━━━━━ SOURCE DATA ━━━━━

(** *** The cache *)
Lemma FindBlock_Some b n i : FindBlock b n = Some i -> exists c, m_Cache n !! i = Some c /\ Block c = b /\ cb_Status c <> 0.
Proof.
  unfold FindBlock. destruct (list_find _ _) as [[j c]|] eqn:E; [|discriminate]. intros Hi. injection Hi as <-. apply list_find_Some in E as (Hc & Hr & _). apply andb_prop in Hr as [Hb Hs].
  exists c. split_and!; [trivial|now apply Z.eqb_eq|]. intros H0. rewrite H0 in Hs. discriminate.
Qed.
Lemma FindBlock_None b n i c : FindBlock b n = None -> m_Cache n !! i = Some c -> cb_Status c <> 0 -> Block c <> b.
Proof.
  unfold FindBlock. destruct (list_find _ _) as [[j d]|] eqn:E; [discriminate|]. intros _ Hc Hs Hb. apply list_find_None in E. rewrite list.Forall_forall in E.
  apply (E c); [now apply list_elem_of_lookup_2 in Hc|]. unfold ready. now rewrite (proj2 (Z.eqb_eq _ _) Hb), (proj2 (Z.eqb_neq _ _) Hs).
Qed.
Lemma poke_outside mem a bs x : ~ (a <= x < a + Z.of_nat (length bs)) -> poke mem a bs x = mem x.
Proof. intros Hx. unfold poke. destruct (Z.leb_spec a x), (Z.ltb_spec x (a + Z.of_nat (length bs))); trivial. lia. Qed.
Definition inside_buffer (k : nat) (x : Z) : Prop := new_buffer k <= x < new_buffer k + 4 * ls.
Lemma fits_set_slot i f n : fits n -> fits (set_slot i f n).
Proof. unfold fits, set_slot, with_cache. cbn [m_ID m_LbaSize m_LbaCount m_CacheBlockSize m_Cache m_Overwritten]. now rewrite length_alter. Qed.
Lemma set_slot_cache i f n : m_Cache (set_slot i f n) = alter f i (m_Cache n).
Proof. reflexivity. Qed.
Lemma choose_slot_spec w : coherent w -> exists w1 target c, choose_slot new_buffer w = Ret w1 target /\ (target < 512)%nat /\ synced w1 /\ fits (space w1) /\
  m_Cache (space w1) !! target = Some c /\ Cache c = new_buffer target /\ (forall i, i <> target -> m_Cache (space w1) !! i = m_Cache (space w) !! i) /\
  (forall x, disk (hw w1) x = disk (hw w) x) /\ (forall x, ~ inside_buffer target x -> ram (hw w1) x = ram (hw w) x).
Proof.
  intros (Hs & Hf & Hok & _). pose proof Hf as (H1 & H2 & H3 & H4 & H5 & H6). destruct sizes as (Hl & _). unfold choose_slot. rewrite gets_ret. destruct (list_find (fun c => cb_Status c = 0) (m_Cache (space w))) as [[i c]|] eqn:E.
  - apply list_find_Some in E as (Hc & H0 & _). pose proof (lookup_lt_Some _ _ _ Hc) as Hi. rewrite !update_ret. eexists _, i, _. split; [reflexivity|]. cbn [with_space with_hw space hw queue drive disk ram]. rewrite ?set_slot_cache.
    split; [lia|]. split; [exact Hs|]. split; [now apply fits_set_slot|]. split_and!; [rewrite list_lookup_alter_eq, Hc; reflexivity|reflexivity|intros j Hj; now rewrite list_lookup_alter_ne by congruence|reflexivity|].
    intros x Hx. apply poke_outside. rewrite length_replicate, H4. unfold inside_buffer in Hx. lia.
  - apply list_find_None in E. rewrite list.Forall_forall in E. set (target := if m_Overwritten (space w) =? 512 then 0%nat else Z.to_nat (m_Overwritten (space w))).
    assert (Ht : (target < 512)%nat) by (unfold target; destruct (Z.eqb_spec (m_Overwritten (space w)) 512); lia). destruct (lookup_lt_is_Some_2 (m_Cache (space w)) target ltac:(lia)) as (c & Hc).
    assert (Hca : Cache c = new_buffer target) by (apply (Hok _ _ Hc); apply E; now apply list_elem_of_lookup_2 in Hc).
    exists (with_space (with_overwritten (if m_Overwritten (space w) =? 512 then 0 else m_Overwritten (space w) + 1) (space w)) w), target, c. split_and!; trivial.
    + unfold target. destruct (_ =? 512); now rewrite update_ret.
    + unfold fits. cbn [with_space space with_overwritten m_ID m_LbaSize m_LbaCount m_CacheBlockSize m_Cache m_Overwritten]. split_and!; trivial; destruct (Z.eqb_spec (m_Overwritten (space w)) 512); lia.
Qed.
Lemma slot_kept w h i c k : slot_ok (hw w) i c -> (i < 512)%nat -> (k < 512)%nat -> i <> k -> (forall x, disk h x = disk (hw w) x) -> (forall x, ~ inside_buffer k x -> ram h x = ram (hw w) x) -> slot_ok h i c.
Proof.
  intros Hok Hi Hk Hne Hd Hr Hst. destruct (Hok Hst) as (Hc & Hb & Hlt & Hm). split_and!; trivial. intros j Hj Hj2. rewrite Hd, Hr; [now apply Hm|]. unfold inside_buffer. destruct buffers as [_ Hap]. specialize (Hap i k Hi Hk Hne). lia.
Qed.
Lemma quotient : ls * 4 / ls = 4.
Proof. destruct sizes as [Hl _]. rewrite Z.mul_comm. apply Z.div_mul. lia. Qed.
Lemma block_number b : 0 <= b -> 4 * b < count -> u64 (4 * b) = 4 * b.
Proof. intros Hb Hc. destruct sizes as (Hl & H0 & Hz). assert (count < 2 ^ 63) by (clear - Hl H0 Hz; nia). unfold u64, wrap. apply Z.mod_small. lia. Qed.
Lemma in_moved b j : 0 <= j < 4 * ls -> b * (4 * ls) + j < count * ls -> j < moved b * ls.
Proof. intros Hj Hb. destruct sizes as (Hl & _). unfold moved. destruct (Z.min_spec 4 (count - 4 * b)) as [[_ ->]|[_ ->]]; lia. Qed.
Lemma CacheBlock_spec w b : coherent w -> 0 <= b -> 4 * b < count -> FindBlock b (space w) = None ->
  exists w' k c, CacheBlock execute new_buffer polls b w = Ret w' k /\ coherent w' /\ (forall x, disk (hw w') x = disk (hw w) x) /\ m_Cache (space w') !! k = Some c /\ Block c = b /\ cb_Status c <> 0.
Proof.
  intros Hco Hb Hbc Hnone. destruct (choose_slot_spec w Hco) as (w1 & k & c & Hch & Hk & Hs1 & Hf1 & Hc & Hca & Hoth & Hd1 & Hr1). destruct Hco as (_ & _ & Hok & Huniq).
  destruct (transfer_read w1 k b Hs1 Hf1 Hk Hb Hbc) as (w2 & Hw2 & Hs2 & Hsp2 & Hd2 & Hr2). pose proof Hf1 as (H1 & H2 & H3 & H4 & H5 & H6).
  unfold CacheBlock. rewrite (bind_ret _ _ _ _ _ Hch), gets_ret, Hc, deref_ret, H2, H4, quotient, Hca, (block_number b Hb Hbc), (bind_ret _ _ _ _ _ Hw2), update_ret. destruct sizes as (Hl & _).
  eexists _, k, (mkCached (new_buffer k) b CacheReady). split; [reflexivity|]. cbn [with_space space hw queue drive]. rewrite ?set_slot_cache, ?Hsp2.
  assert (Hcache : forall i d, alter (fun c => mkCached (Cache c) b CacheReady) k (m_Cache (space w1)) !! i = Some d -> i = k /\ d = mkCached (new_buffer k) b CacheReady \/ i <> k /\ m_Cache (space w) !! i = Some d).
  { intros i d Hi. destruct (decide (i = k)) as [->|Hne]; [left; rewrite list_lookup_alter_eq, Hc in Hi; injection Hi as <-; now rewrite Hca|right; rewrite list_lookup_alter_ne, Hoth in Hi by congruence; now split]. }
  split_and!; [|intros x; now rewrite Hd2, Hd1|rewrite list_lookup_alter_eq, Hc; cbn; now rewrite Hca|reflexivity|discriminate].
  unfold coherent. cbn [with_space space hw queue drive]. rewrite ?set_slot_cache, ?Hsp2. split; [exact Hs2|]. split; [now apply fits_set_slot|]. split.
  - intros i d Hi. destruct (Hcache i d Hi) as [[-> ->]|[Hne Hi']].
    + intros _. cbn [Cache Block]. split_and!; trivial; [lia|]. intros j Hj Hj2. rewrite Hr2, Hd2. pose proof (in_moved b j Hj Hj2). rewrite decide_True by lia. f_equal. lia.
    + assert (Hi5 : (i < 512)%nat) by (apply lookup_lt_Some in Hi; rewrite length_alter in Hi; lia). apply (slot_kept w _ i d k); trivial; [now apply Hok|intros x; now rewrite Hd2, Hd1|]. intros x Hx. rewrite Hr2, decide_False by (unfold inside_buffer, moved in *; nia). now apply Hr1.
  - intros i j c1 c2 Hi Hj Hst1 Hst2 Hbl. destruct (Hcache i c1 Hi) as [[-> ->]|[Hn1 Hi']], (Hcache j c2 Hj) as [[-> ->]|[Hn2 Hj']]; trivial; cbn [Block] in *.
    + now destruct (FindBlock_None b (space w) j c2 Hnone Hj' Hst2).
    + now destruct (FindBlock_None b (space w) i c1 Hnone Hi' Hst1).
    + exact (Huniq i j c1 c2 Hi' Hj' Hst1 Hst2 Hbl).
Qed.
Lemma slot_of_spec w b : coherent w -> 0 <= b -> 4 * b < count ->
  exists w' k c, slot_of execute new_buffer polls b w = Ret w' k /\ coherent w' /\ (forall x, disk (hw w') x = disk (hw w) x) /\ m_Cache (space w') !! k = Some c /\ Block c = b /\ cb_Status c <> 0.
Proof.
  intros Hco Hb Hbc. unfold slot_of. rewrite gets_ret. destruct (FindBlock b (space w)) as [k|] eqn:E; [|now apply CacheBlock_spec]. destruct (FindBlock_Some b _ k E) as (c & Hc & Hbl & Hst). exists w, k, c. now split_and!.
Qed.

━━━━━

THE PROBLEM:
Reproduce verbatim the lines above, from the line with "Lemma FindBlock_None b" through the line with "Lemma fits_set_slot i".

RESULT:
Lemma FindBlock_None b n i c : FindBlock b n = None -> m_Cache n !! i = Some c -> cb_Status c <> 0 -> Block c <> b.
Proof.
  unfold FindBlock. destruct (list_find _ _) as [[j d]|] eqn:E; [discriminate|]. intros _ Hc Hs Hb. apply list_find_None in E. rewrite list.Forall_forall in E.
  apply (E c); [now apply list_elem_of_lookup_2 in Hc|]. unfold ready. now rewrite (proj2 (Z.eqb_eq _ _) Hb), (proj2 (Z.eqb_neq _ _) Hs).
Qed.
Lemma poke_outside mem a bs x : ~ (a <= x < a + Z.of_nat (length bs)) -> poke mem a bs x = mem x.
Proof. intros Hx. unfold poke. destruct (Z.leb_spec a x), (Z.ltb_spec x (a + Z.of_nat (length bs))); trivial. lia. Qed.
Definition inside_buffer (k : nat) (x : Z) : Prop := new_buffer k <= x < new_buffer k + 4 * ls.
Lemma fits_set_slot i f n : fits n -> fits (set_slot i f n).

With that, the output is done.